**TASK GOAL**
Can you quote the lines below exactly, starting at the line with "(safestrcpy_arr (pname x)" and going through the last one?

*** RECORDED INFORMATION ***

(* ===== verification/Exec.v ===== *)
(** Loading programs (kernel/exec.c, kernel/elf.h).  argv[] is the list of
    the kernel pages that hold the argument strings. *)

From stdpp Require Import base tactics list strings.
From Stdlib Require Import ZArith Lia FunctionalExtensionality.
From coqutil Require Import Byte Word.LittleEndianList.
From S2P Require Import Prelude Riscv Mem StringC Core Spinlock Kalloc Vm State Csr Proc Sleeplock Virtio Bio Block Log Fs.

Local Open Scope Z_scope.
Local Open Scope kern_scope.

#[export] Instance st_mem : Lens st mem.
Proof.
  refine {| lget := fun s => k_mem (s_k s);
            lput := fun m s => set_s_k (set_mem m (s_k s)) s |};
  [done|by intros [[]]|done].
Defined.

Definition ELF_MAGIC : Z := 0x464C457F.
Definition ELF_PROG_LOAD : Z := 1.
Definition sizeof_elfhdr : Z := 64.
Definition sizeof_proghdr : Z := 56.

(** The fields of struct elfhdr and struct proghdr that exec() uses. *)
Record elfhdr := mkelf { elf_magic : Z; elf_entry : Z; elf_phoff : Z; elf_phnum : Z }.
Record proghdr := mkph {
  ph_type : Z; ph_off : Z; ph_vaddr : Z; ph_filesz : Z; ph_memsz : Z
}.

Definition elfhdr_of (d : list byte) : elfhdr :=
  mkelf (get_le d 0 4) (get_le d 24 8) (get_le d 32 8) (get_le d 56 2).
Definition proghdr_of (d : list byte) : proghdr :=
  mkph (get_le d 0 4) (get_le d 8 8) (get_le d 16 8) (get_le d 32 8) (get_le d 40 8).

(** The part of a path after its last slash. *)
Fixpoint last_elem (last path : list byte) : list byte :=
  match path with
  | [] => last
  | c :: path' => if bool_decide (c = slash) then last_elem path' path' else last_elem last path'
  end.

Section Exec.
Context `{KernelImage} `{World} `{Symbols} `{BlockDev}.

Definition loadseg (pagetable va : Z) (ip : nat) (offset sz : Z) : M st Z :=
  if negb (va mod PGSIZE =? 0) then panic "loadseg: va must be page aligned"
  else
    loop (fun i =>
      if i <? sz then
        let* pa := zoom (walkaddr pagetable (u64 (va + i))) in
        if pa =? 0 then panic "loadseg: address should exist"
        else
          let n := if u32 (sz - i) <? PGSIZE then u32 (sz - i) else PGSIZE in
          let* r := readi ip (Kernel pa) (u32 (offset + i)) n in
          if negb (u32 r.1 =? n) then ret (inr (-1))
          else ret (inl (u32 (i + PGSIZE)))
      else ret (inr 0)) 0.

(** bad: *)
Definition exec_bad (pagetable sz : Z) (ip : option nat) : M st Z :=
  when (negb (pagetable =? 0)) (proc_freepagetable pagetable sz) ;;;
  (match ip with
   | Some ip => iunlockput ip ;;; end_op
   | None => ret tt
   end) ;;;
  ret (-1).

(** The loop over the program headers: the size of the new image, or the
    size so far if something is wrong. *)
Definition load_segments (ip : nat) (pagetable : Z) (elf : elfhdr) : M st (Z + Z) :=
  loop (fun '(i, off, sz) =>
    if i <? elf_phnum elf then
      let* r := readi ip (Local []) (u32 off) sizeof_proghdr in
      let '(n, bs) := r in
      if negb (n =? sizeof_proghdr) then ret (inr (inr sz))
      else
        let ph := proghdr_of bs in
        if negb (ph_type ph =? ELF_PROG_LOAD) then
          ret (inl (i + 1, i32 (off + sizeof_proghdr), sz))
        else if ph_memsz ph <? ph_filesz ph then ret (inr (inr sz))
        else if u64 (ph_vaddr ph + ph_memsz ph) <? ph_vaddr ph then ret (inr (inr sz))
        else
          let* sz1 := zoom (uvmalloc pagetable sz (u64 (ph_vaddr ph + ph_memsz ph))) in
          if sz1 =? 0 then ret (inr (inr sz))
          else
            let sz := sz1 in
            if negb (ph_vaddr ph mod PGSIZE =? 0) then ret (inr (inr sz))
            else
              let* r := loadseg pagetable (ph_vaddr ph) ip (u32 (ph_off ph)) (u32 (ph_filesz ph)) in
              if r <? 0 then ret (inr (inr sz))
              else ret (inl (i + 1, i32 (off + sizeof_proghdr), sz))
    else ret (inr (inl sz))) (0, i32 (elf_phoff elf), 0).

(** Push the argument strings: the stack pointer and ustack[], or None. *)
Fixpoint push_args (pagetable stackbase : Z) (argv : list Z) (argc sp : Z) (ustack : list Z) :
    M st (option (Z * list Z)) :=
  match argv with
  | [] => ret (Some (sp, ustack))
  | arg :: argv' =>
      if Z.of_nat MAXARG <=? argc then ret None
      else
        let* len := zoom (strlen arg) in
        let sp := u64 (sp - (len + 1)) in
        let sp := u64 (sp - sp mod 16) in
        if sp <? stackbase then ret None
        else
          let* bs := gets (fun s => rd (s_mem s) arg (Z.to_nat (len + 1))) in
          let* r := zoom (copyout pagetable sp bs) in
          if r <? 0 then ret None
          else push_args pagetable stackbase argv' (argc + 1) sp (ustack ++ [sp])
  end.

Definition exec (path : list byte) (argv : list Z) : M st Z :=
  let* p := curproc in
  begin_op ;;;
  let* r := namei path in
  match r with
  | None =>
      end_op ;;;
      ret (-1)
  | Some ip =>
      ilock (Some ip) ;;;
      let* r := readi ip (Local []) 0 sizeof_elfhdr in
      let '(n, bs) := r in
      let elf := elfhdr_of bs in
      if negb (n =? sizeof_elfhdr) then exec_bad 0 0 (Some ip)
      else if negb (elf_magic elf =? ELF_MAGIC) then exec_bad 0 0 (Some ip)
      else
        let* pt := proc_pagetable p in
        if pt =? 0 then exec_bad 0 0 (Some ip)
        else
          let* r := load_segments ip pt elf in
          match r with
          | inr sz => exec_bad pt sz (Some ip)
          | inl sz =>
              iunlockput ip ;;;
              end_op ;;;
              let* p := curproc in
              let* oldsz := getp p Core.sz in
              let sz := PGROUNDUP sz in
              let* sz1 := zoom (uvmalloc pt sz (u64 (sz + 2 * PGSIZE))) in
              if sz1 =? 0 then exec_bad pt sz None
              else
                let sz := sz1 in
                zoom (uvmclear pt (u64 (sz - 2 * PGSIZE))) ;;;
                let stackbase := u64 (sz - PGSIZE) in
                let* r := push_args pt stackbase argv 0 sz [] in
                match r with
                | None => exec_bad pt sz None
                | Some (sp, ustack) =>
                    let argc := Z.of_nat (length ustack) in
                    let sp := u64 (sp - (argc + 1) * 8) in
                    let sp := u64 (sp - sp mod 16) in
                    if sp <? stackbase then exec_bad pt sz None
                    else
                      let* r := zoom (copyout pt sp (concat (List.map (le_split 8) (ustack ++ [0])))) in
                      if r <? 0 then exec_bad pt sz None
                      else
                        tf_set p TF_a1 sp ;;;
                        setp p (fun x => set_pname
                          (safestrcpy_arr (pname x) (last_elem path path) 16) x) ;;;
                        let* oldpagetable := getp p pagetable in
                        setp p (set_pagetable pt) ;;;
                        setp p (set_sz sz) ;;;
                        tf_set p TF_epc (elf_entry elf) ;;;
                        tf_set p TF_sp sp ;;;
                        proc_freepagetable oldpagetable oldsz ;;;
                        ret argc
                end
          end
  end.

End Exec.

*** End of RECORDED INFORMATION ***

**RESPONSE AREA**
                          (safestrcpy_arr (pname x) (last_elem path path) 16) x) ;;;
                        let* oldpagetable := getp p pagetable in
                        setp p (set_pagetable pt) ;;;
                        setp p (set_sz sz) ;;;
                        tf_set p TF_epc (elf_entry elf) ;;;
                        tf_set p TF_sp sp ;;;
                        proc_freepagetable oldpagetable oldsz ;;;
                        ret argc
                end
          end
  end.

End Exec.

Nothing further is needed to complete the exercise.